Aunque muchos años después, cuando releí el episodio brunelleschiano en la mucho más novelesca Historia de la Arquitectura de Spiro Kostof  tampoco alcancé a entender mucho aquella profunda revolución acaecida en la arquitectura : “Brunelleschi fue el inventor de la perspectiva de un punto de fuga. Quería que sus edificios fueran experimentados como si estuvieran proyectados en una retícula de perspectiva, como si el usuario anduviera por una imagen pintada, y efectivamente la diferencia entre arquitectura y pintura en el Renacimiento se convierte en una diferencia de medio artístico, no de género”. Ni siquiera ahora lo cojo. Y si lo cojo no me lo creo. 

Han tenido que pasar más años y he tenido que perder todos los miedos y prejuicios acerca de la arquitectura, la decoración y el lenguaje con el que hablamos para darme cuenta de lo sencillo que es formular la revolución llevada a cabo por Brunelleschi: todo lo que hizo en la sacristía vieja de San Lorenzo fue utilizar el aparato decorativo romano para modular, articular o estructurar los paramentos y el espacio de una simple y vulgar construcción.Y cuando digo aparato decorativo romano digo bien pues fueron los romanos quienes transformaron el “tratamiento escultórico” de las columnas y arquitrabes de origen griego, en revestimientos decorativos de los mismos, disociándolos para siempre. Una vez que el tratamiento escultórico de los elementos constructivos se convierte en una máscara, la arquitectura deja de ser un espacio esculpido para ser un espacio decorado.

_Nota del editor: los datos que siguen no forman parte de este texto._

(* ===== verification/ServicesDemo.v ===== *)
(** The webhook's certificate, its registration and the metrics at concrete inputs;
    among them a Secret that is not repaired. *)

From S2P Require Import Prelude Prog GoStd ApiTypes WebhookCerts WebhookCertsCorrect WebhookAdmission Collector.

(** A certificate is [PEM:] and a name; it runs out at a fixed time, an [old] one
    soon.  A key belongs to every certificate unless it is [garbage]. *)
#[local] Instance demo_certs : CertLib := {|
  pem_decode := λ s, if HasPrefix s "PEM:" then Some (TrimPrefix s "PEM:") else None;
  pem_encode := λ _ bytes, Some ("PEM:" +:+ bytes);
  ParseCertificate := λ s,
    if bool_decide (s = "old") then Ok (1000 * (60 * 10 ^ 9))
    else if bool_decide (s = "new") then Ok (500000 * (60 * 10 ^ 9)) else Err (errorf "x509: malformed certificate");
  MarshalPKCS8PrivateKey := Ok;
  X509KeyPair := λ cert key,
    if bool_decide (key = "garbage") then Err (errorf "tls: failed to find any PEM data in key input")
    else Ok (cert +:+ "/" +:+ key)
|}.

Record CertWorld := mkCertWorld {
  cw_secret : option TlsSecret; cw_requests : list string; cw_signer : string;
  cw_files : gmap string string; cw_served : option string; cw_serving : bool
}.

Definition cw_set_files (w : CertWorld) (f : gmap string string) : CertWorld :=
  mkCertWorld (cw_secret w) (cw_requests w) (cw_signer w) f (cw_served w) (cw_serving w).
Definition cw_set_secret (w : CertWorld) (s : TlsSecret) : CertWorld :=
  mkCertWorld (Some s) (cw_requests w) (cw_signer w) (cw_files w) (cw_served w) (cw_serving w).
Definition cw_set_requests (w : CertWorld) (l : list string) : CertWorld :=
  mkCertWorld (cw_secret w) l (cw_signer w) (cw_files w) (cw_served w) (cw_serving w).
Definition cw_set_server (w : CertWorld) (served : option string) (serving : bool) : CertWorld :=
  mkCertWorld (cw_secret w) (cw_requests w) (cw_signer w) (cw_files w) served serving.

Definition missing : error := mkErr KNotFound "not found".

Definition cert_handle : Handler CertCall CertWorld := λ R c,
  match c in CertCall R return CertWorld → R * CertWorld with
  | TlsSecretGet _ _ => λ w, (match cw_secret w with Some s => Ok s | None => Err missing end, w)
  | TlsSecretCreate s | TlsSecretUpdate s => λ w, (Ok tt, cw_set_secret w s)
  | CsrGet n => λ w, (if bool_decide (n ∈ cw_requests w) then Ok (mkCsr n None (cw_signer w)) else Err missing, w)
  | CsrCreate r => λ w, (Ok tt, cw_set_requests w (cr_Name r :: cw_requests w))
  | CsrApprove _ _ _ | PollTick => λ w, (Ok tt, w)
  | CsrDelete n => λ w, (Ok tt, cw_set_requests w (filter (λ m, m ≠ n) (cw_requests w)))
  | GenerateKey _ => λ w, (Ok "key", w)
  | CreateCertificateRequest t _ => λ w, (Ok (ct_CommonName t), w)
  | FileCreateTemp target => λ w, (Ok (target +:+ ".tmp"), w)
  | FileWrite f data => λ w, (Ok tt, cw_set_files w (<[f := data]> (cw_files w)))
  | FileChmod _ _ | FileClose _ => λ w, (Ok tt, w)
  | FileRename a b => λ w, (Ok tt, cw_set_files w (match cw_files w !! a with
      | Some data => <[b := data]> (delete a (cw_files w)) | None => cw_files w end))
  | FileRemove f => λ w, (tt, cw_set_files w (delete f (cw_files w)))
  | FileRead f => λ w, (match cw_files w !! f with Some data => Ok data | None => Err missing end, w)
  | CertNow => λ w, (0, w)
  | SetCertificate p => λ w, (tt, cw_set_server w (Some p) (cw_serving w))
  | IsServing => λ w, (cw_serving w, w)
  | StopServer => λ w, (Ok tt, w)
  | StartServer => λ w, (tt, cw_set_server w (cw_served w) true)
  | CertSleep _ => λ w, (tt, w)
  end.

Definition run_certs {A} (p : Prog CertCall A) (w : CertWorld) : A * CertWorld * History CertCall := run cert_handle p w [].

Definition demo_handler : CertHandler := mkCertHandler "fip-webhook" "fip" "/home/fip".
Definition tls_secret (cert key : string) : TlsSecret :=
  mkTlsSecret "fip-webhook-tls" "fip" "kubernetes.io/tls" (Some {["tls.crt" := cert; "tls.key" := key]}).

(** A stale request, a certificate that runs out in 1000 minutes, and a server
    that never started. *)
Definition expiring : CertWorld :=
  mkCertWorld (Some (tls_secret "PEM:old" "oldkey")) [csrName demo_handler] "PEM:new" ∅ None false.

Lemma renewal_never_bricks_witness :
  let y := run_certs (renewCertificate demo_handler 1440) expiring in
  cw_secret y.1.2 = Some (tls_secret "PEM:new" "PEM:key") ∧ cw_served y.1.2 = Some "PEM:new/PEM:key" ∧ cw_serving y.1.2 = true ∧
  cw_files y.1.2 = {["/home/fip/tls.crt" := "PEM:new"; "/home/fip/tls.key" := "PEM:key"]} ∧
  obeys (renewal_guard demo_handler 1440) [] y.2.
Proof.
  intros y. split; [vm_compute; reflexivity|]. split; [vm_compute; reflexivity|]. split; [vm_compute; reflexivity|].
  split; [vm_compute; reflexivity|]. destruct (renewal_never_bricks demo_handler 1440) as [Hr _]. apply Hr.
  assert (y.1.1 = tt) as <- by (destruct y.1.1; reflexivity).
  exact (run_execs cert_handle (renewCertificate demo_handler 1440) expiring []).
Defined.

(** A signer that does not answer costs nothing: the Secret stays. *)
Example slow_signer :
  let w := mkCertWorld (cw_secret expiring) [] "" ∅ None true in
  let y := run_certs (config_Run demo_handler 1440) w in
  cw_secret y.1.2 = cw_secret w ∧ is_some y.1.1.2 = true.
Proof. vm_compute. done. Qed.

(** The key is not looked at: a Secret whose key cannot be used with its
    certificate is not renewed, and nothing can be served from it. *)
Lemma broken_key_not_renewed :
  let w := mkCertWorld (Some (tls_secret "PEM:new" "garbage")) [] "PEM:new" ∅ None true in
  let y := run_certs (config_Run demo_handler 1440) w in
  y.1.1 = (false, None) ∧ cw_secret y.1.2 = cw_secret w ∧
  is_err (run_certs (ServingCertificate demo_handler) w).1.1 = true.
Proof. vm_compute. done. Qed.

(** The scheduler waits a third of what is left, at most the period; within the
    period it is there every minute, however long the period is. *)
Example check_intervals :
  renewalCheckIntervalMinutes 525600 1440 = 1440 ∧ renewalCheckIntervalMinutes 3000 1440 = 1000 ∧
  renewalCheckIntervalMinutes 900 1440 = 1 ∧ renewalCheckIntervalMinutes (-5) 1440 = 1 ∧
  renewalCheckIntervalMinutes (two63 - 1) (- two63) = 1.
Proof. vm_compute. done. Qed.

Example env_periods : certRenewal_of_env "" = 43200 ∧ certRenewal_of_env "5" = 60 ∧ certRenewal_of_env "999999" = 129600.
Proof. vm_compute. done. Qed.

(** ** Metrics *)

#[local] Existing Instance sorted_range.

Definition meta_named (name : string) (labels : gomap string) : ObjectMeta := mkMeta name "" labels None [] "1" 0 None.

Definition pool_a : FloatingIPPool :=
  mkFIPPool (meta_named "a" None)
    (mkPoolSp (Some (mkIPConfig "IPv4" "10.0.0.0/24" (mkPool "10.0.0.1" "10.0.0.9" []))) "c1" "net" "eth0")
    (mkPoolStatus None 3 5).
Definition broken_pool : FloatingIPPool := mkFIPPool (meta_named "b" None) (mkPoolSp None "" "" "") (mkPoolStatus None 0 0).
Definition quota_p : FloatingIPProjectQuota :=
  mkQuota (meta_named "p1" None) (mkQuotaSpec "P" (Some {["a" := 4; "b" := 2]}))
    (mkQuotaStatus (Some {["a" := Some (mkFipInfo "IPv4" None 1)]})).
Definition scraped_fip (name ip : string) (a : option AssignedInfo) : FloatingIP :=
  mkFIP (meta_named name (Some {["rancher.k8s.binbash.org/project-name" := "p1"]})) (mkFIPSpec None "a") (mkFIPStatus ip "" a []).
Definition shared_fip : FloatingIP :=
  scraped_fip "f" "10.0.0.1" (Some (mkAssigned "c1" "p1" "g" "k" [mkSvc "ns" "web"; mkSvc "ns" "dns"])).

Lemma scrape_accepted_witness :
  let ms := Collect (Ok [pool_a; broken_pool]) (Ok [quota_p]) (Ok [shared_fip; scraped_fip "g" "" None]) in
  length ms = 11%nat ∧ accepted ms.
Proof.
  split; [vm_compute; reflexivity|]. apply scrape_accepted.
  - vm_compute. repeat (apply NoDup_cons; split; [set_solver by discriminate|]). constructor.
  - apply NoDup_singleton.
  - vm_compute. repeat (apply NoDup_cons; split; [set_solver by discriminate|]). constructor.
  - intros f a Hf Ha. repeat (apply elem_of_cons in Hf as [-> | Hf]); [| done | by apply not_elem_of_nil in Hf].
    injection Ha as <-. apply (bool_decide_unpack _). vm_compute. exact I.
Defined.

(** The capacity is what is free and what is used; a pool without configuration
    is left out. *)
Example pool_metrics :
  (λ m, (d_Name (m_Desc m), m_Value m)) <$> collectPools (Ok [pool_a; broken_pool]) =
  [("rancherfipmanager_ippool_capacity", float64 8); ("rancherfipmanager_ippool_available", float64 5);
   ("rancherfipmanager_ippool_used", float64 3)].
Proof. vm_compute. reflexivity. Qed.

(** Two requests that wait for an address. *)
Example two_pending : ¬ accepted (Collect (Ok [pool_a]) (Ok [quota_p]) (Ok [scraped_fip "g" "" None; scraped_fip "h" "" None])).
Proof. by apply (pending_requests_break_scrape _ _ [] _ [] _ []). Qed.

(** ** The registration *)

Record AdmWorld := mkAdmWorld { aw_config : option WebhookConfiguration; aw_ca : option string; aw_failures : nat }.

(** The first reads fail. *)
Definition adm_handle : Handler AdmCall AdmWorld := λ R c,
  match c in AdmCall R return AdmWorld → R * AdmWorld with
  | VwcGet n => λ w,
      match aw_failures w with
      | S k => (Err (errorf "connection refused"), mkAdmWorld (aw_config w) (aw_ca w) k)
      | O => (match aw_config w with Some v => Ok v | None => Err (mkErr KNotFound "not found") end, w)
      end
  | VwcCreate v | VwcUpdate v => λ w, (Ok tt, mkAdmWorld (Some v) (aw_ca w) (aw_failures w))
  | CaConfigMapGet _ _ => λ w, (Ok ((λ ca, {["ca.crt" := ca]}) <$> aw_ca w), w)
  | AdmWait _ => λ w, (Ok tt, w)
  end.

Definition demo_adm : AdmHandler := mkAdmHandler "fip-webhook" "fip" "fip-validator".
Definition run_adm (w : AdmWorld) : res unit * AdmWorld * History AdmCall := run adm_handle (adm_Init demo_adm) w [].

(** A configuration of an older release, with a bundle of its own in the first
    webhook. *)
Definition old_webhook (ca : string) : ValidatingWebhook :=
  mkWebhook "floatingip" (mkClientConfig None ca) [] (Some "Ignore") None None None ["v1"].
Definition old_world (failures : nat) : AdmWorld :=
  mkAdmWorld (Some (mkVwc "fip-validator" [old_webhook "mine"; old_webhook ""])) (Some "root") failures.

Lemma webhook_fails_closed_witness :
  let y := run_adm (old_world 4) in
  y.1.1 = Ok tt ∧
  ((λ v, (λ w, (wc_CABundle (vw_ClientConfig w), vw_FailurePolicy w, vw_TimeoutSeconds w)) <$> vwc_Webhooks v) <$> aw_config y.1.2)
    = Some [("mine", Some "Fail", Some 10); ("root", Some "Fail", Some 10)] ∧
  obeys (admission_guard demo_adm) [] y.2 ∧ registered demo_adm y.2.
Proof.
  intros y. assert (y.1.1 = Ok tt) as Hx by (vm_compute; reflexivity). split; [exact Hx|]. split; [vm_compute; reflexivity|].
  destruct (webhook_fails_closed demo_adm _ _ (run_execs adm_handle (adm_Init demo_adm) (old_world 4) [])) as [Ho Hr].
  split; [exact Ho | exact (Hr Hx)].
Defined.

(** The fifth failure is the last. *)
Example gives_in : is_err (run_adm (old_world 5)).1.1 = true ∧ length (run_adm (old_world 9)).2 = 9%nat.
Proof. vm_compute. done. Qed.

Ahora bien, en el tratamiento escultórico griego no había sólo expresión analógica de sus formas u ornamento de sus juntas, sino también estructuración métrica y relación proporcional entre unas partes y otras en función de la medida básica del diámetro de la columna (o al menos eso nos han contado siempre y lo hemos creído así... yo por lo menos no llevé cinta métrica al Partenón para hacer el paripé). Pues bien, al convertirse el tratamiento escultórico en máscara ocasional, el aparato decorativo empieza también a perder sus valores de modulación métrica, así que ya no sólo se disocia la construcción de su revestimiento sino que también lo hace éste del conjunto general del edificio.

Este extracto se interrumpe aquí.